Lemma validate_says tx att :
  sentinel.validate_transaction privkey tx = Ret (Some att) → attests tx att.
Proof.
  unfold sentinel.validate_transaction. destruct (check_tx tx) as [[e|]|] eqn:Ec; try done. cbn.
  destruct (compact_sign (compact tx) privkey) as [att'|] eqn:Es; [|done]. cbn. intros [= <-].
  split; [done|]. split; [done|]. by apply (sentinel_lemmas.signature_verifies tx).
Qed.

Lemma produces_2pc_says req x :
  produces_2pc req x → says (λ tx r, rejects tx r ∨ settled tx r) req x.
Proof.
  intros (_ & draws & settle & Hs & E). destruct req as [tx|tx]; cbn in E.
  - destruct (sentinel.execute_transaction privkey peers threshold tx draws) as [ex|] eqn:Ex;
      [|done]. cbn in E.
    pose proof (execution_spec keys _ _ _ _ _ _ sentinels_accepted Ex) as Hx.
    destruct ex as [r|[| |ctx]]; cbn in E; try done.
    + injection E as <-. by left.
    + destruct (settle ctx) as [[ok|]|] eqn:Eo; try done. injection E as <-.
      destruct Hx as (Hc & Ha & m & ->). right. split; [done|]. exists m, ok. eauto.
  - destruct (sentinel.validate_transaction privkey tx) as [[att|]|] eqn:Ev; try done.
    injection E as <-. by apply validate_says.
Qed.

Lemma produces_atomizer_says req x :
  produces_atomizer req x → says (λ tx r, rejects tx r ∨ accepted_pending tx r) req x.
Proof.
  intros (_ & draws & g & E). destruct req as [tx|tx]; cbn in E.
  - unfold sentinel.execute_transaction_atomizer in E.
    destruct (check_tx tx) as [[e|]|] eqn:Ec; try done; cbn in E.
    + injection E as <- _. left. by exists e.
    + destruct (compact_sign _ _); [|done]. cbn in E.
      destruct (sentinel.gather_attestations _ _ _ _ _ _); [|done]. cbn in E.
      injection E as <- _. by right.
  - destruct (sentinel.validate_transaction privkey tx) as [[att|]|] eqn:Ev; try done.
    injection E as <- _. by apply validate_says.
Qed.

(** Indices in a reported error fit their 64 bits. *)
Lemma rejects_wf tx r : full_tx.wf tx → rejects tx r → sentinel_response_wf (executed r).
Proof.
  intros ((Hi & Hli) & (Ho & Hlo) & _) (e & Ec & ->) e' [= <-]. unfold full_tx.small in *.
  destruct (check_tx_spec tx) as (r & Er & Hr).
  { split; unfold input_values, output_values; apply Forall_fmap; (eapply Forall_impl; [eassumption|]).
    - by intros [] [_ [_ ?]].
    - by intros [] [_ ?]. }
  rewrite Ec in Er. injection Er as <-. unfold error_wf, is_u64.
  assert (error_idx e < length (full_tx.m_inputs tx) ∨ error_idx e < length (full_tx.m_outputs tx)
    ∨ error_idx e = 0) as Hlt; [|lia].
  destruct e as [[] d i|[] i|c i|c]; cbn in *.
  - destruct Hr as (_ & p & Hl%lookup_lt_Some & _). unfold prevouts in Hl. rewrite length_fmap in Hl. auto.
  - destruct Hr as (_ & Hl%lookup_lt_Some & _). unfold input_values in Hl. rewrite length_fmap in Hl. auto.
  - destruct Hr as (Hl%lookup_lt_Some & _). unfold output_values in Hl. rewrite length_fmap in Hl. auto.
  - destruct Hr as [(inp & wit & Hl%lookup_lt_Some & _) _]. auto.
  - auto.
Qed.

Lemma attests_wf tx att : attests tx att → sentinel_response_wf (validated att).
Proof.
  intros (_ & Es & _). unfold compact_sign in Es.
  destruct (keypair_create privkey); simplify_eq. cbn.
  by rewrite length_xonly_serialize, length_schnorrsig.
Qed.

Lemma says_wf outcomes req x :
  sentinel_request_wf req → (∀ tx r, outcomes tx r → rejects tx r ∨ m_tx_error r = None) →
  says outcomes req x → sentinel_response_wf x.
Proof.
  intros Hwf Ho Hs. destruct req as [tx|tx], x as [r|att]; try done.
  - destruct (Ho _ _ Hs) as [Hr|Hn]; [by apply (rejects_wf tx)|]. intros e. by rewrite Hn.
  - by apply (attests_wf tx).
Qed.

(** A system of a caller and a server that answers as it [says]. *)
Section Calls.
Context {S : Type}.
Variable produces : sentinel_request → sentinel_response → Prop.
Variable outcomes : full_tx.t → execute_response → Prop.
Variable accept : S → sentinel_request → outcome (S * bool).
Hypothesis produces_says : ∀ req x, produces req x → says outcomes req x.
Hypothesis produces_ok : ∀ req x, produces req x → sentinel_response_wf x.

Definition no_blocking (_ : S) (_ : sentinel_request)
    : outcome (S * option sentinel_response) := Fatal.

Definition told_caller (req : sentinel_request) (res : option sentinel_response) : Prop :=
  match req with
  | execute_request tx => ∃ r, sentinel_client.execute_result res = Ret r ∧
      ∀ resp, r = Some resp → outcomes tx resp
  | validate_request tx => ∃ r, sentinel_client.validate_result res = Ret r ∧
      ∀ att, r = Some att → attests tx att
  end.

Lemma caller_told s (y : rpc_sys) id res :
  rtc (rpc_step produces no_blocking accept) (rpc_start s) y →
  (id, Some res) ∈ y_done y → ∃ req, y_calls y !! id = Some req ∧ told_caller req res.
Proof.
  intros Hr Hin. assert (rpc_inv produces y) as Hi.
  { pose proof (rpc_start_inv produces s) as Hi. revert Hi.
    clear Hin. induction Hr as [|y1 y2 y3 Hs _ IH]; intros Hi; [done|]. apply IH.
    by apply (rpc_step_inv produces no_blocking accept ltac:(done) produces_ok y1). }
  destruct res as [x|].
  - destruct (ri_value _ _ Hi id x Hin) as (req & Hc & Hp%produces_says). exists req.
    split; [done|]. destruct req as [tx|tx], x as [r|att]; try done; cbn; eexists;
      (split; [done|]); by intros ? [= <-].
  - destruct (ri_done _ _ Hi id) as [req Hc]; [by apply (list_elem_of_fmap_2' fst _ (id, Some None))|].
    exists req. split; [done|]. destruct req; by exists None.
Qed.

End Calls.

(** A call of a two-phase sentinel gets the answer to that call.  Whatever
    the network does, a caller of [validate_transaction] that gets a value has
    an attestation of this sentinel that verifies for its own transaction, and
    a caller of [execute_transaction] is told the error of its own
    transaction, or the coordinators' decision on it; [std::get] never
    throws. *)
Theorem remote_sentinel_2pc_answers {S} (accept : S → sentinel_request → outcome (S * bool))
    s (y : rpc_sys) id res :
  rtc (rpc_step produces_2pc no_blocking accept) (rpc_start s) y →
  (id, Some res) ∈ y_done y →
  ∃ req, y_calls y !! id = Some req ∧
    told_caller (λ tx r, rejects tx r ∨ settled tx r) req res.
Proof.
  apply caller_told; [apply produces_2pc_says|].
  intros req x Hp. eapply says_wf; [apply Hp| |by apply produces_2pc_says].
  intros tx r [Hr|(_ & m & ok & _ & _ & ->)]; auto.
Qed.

+ + + +

-- Brief --
The entries above hold a line with "Hypothesis produces_says : ∀" and a later line with "(** A call of". Write out exactly those lines and all lines between, nothing more.

-- Task output --
Hypothesis produces_says : ∀ req x, produces req x → says outcomes req x.
Hypothesis produces_ok : ∀ req x, produces req x → sentinel_response_wf x.

Definition no_blocking (_ : S) (_ : sentinel_request)
    : outcome (S * option sentinel_response) := Fatal.

Definition told_caller (req : sentinel_request) (res : option sentinel_response) : Prop :=
  match req with
  | execute_request tx => ∃ r, sentinel_client.execute_result res = Ret r ∧
      ∀ resp, r = Some resp → outcomes tx resp
  | validate_request tx => ∃ r, sentinel_client.validate_result res = Ret r ∧
      ∀ att, r = Some att → attests tx att
  end.

Lemma caller_told s (y : rpc_sys) id res :
  rtc (rpc_step produces no_blocking accept) (rpc_start s) y →
  (id, Some res) ∈ y_done y → ∃ req, y_calls y !! id = Some req ∧ told_caller req res.
Proof.
  intros Hr Hin. assert (rpc_inv produces y) as Hi.
  { pose proof (rpc_start_inv produces s) as Hi. revert Hi.
    clear Hin. induction Hr as [|y1 y2 y3 Hs _ IH]; intros Hi; [done|]. apply IH.
    by apply (rpc_step_inv produces no_blocking accept ltac:(done) produces_ok y1). }
  destruct res as [x|].
  - destruct (ri_value _ _ Hi id x Hin) as (req & Hc & Hp%produces_says). exists req.
    split; [done|]. destruct req as [tx|tx], x as [r|att]; try done; cbn; eexists;
      (split; [done|]); by intros ? [= <-].
  - destruct (ri_done _ _ Hi id) as [req Hc]; [by apply (list_elem_of_fmap_2' fst _ (id, Some None))|].
    exists req. split; [done|]. destruct req; by exists None.
Qed.

End Calls.

(** A call of a two-phase sentinel gets the answer to that call.  Whatever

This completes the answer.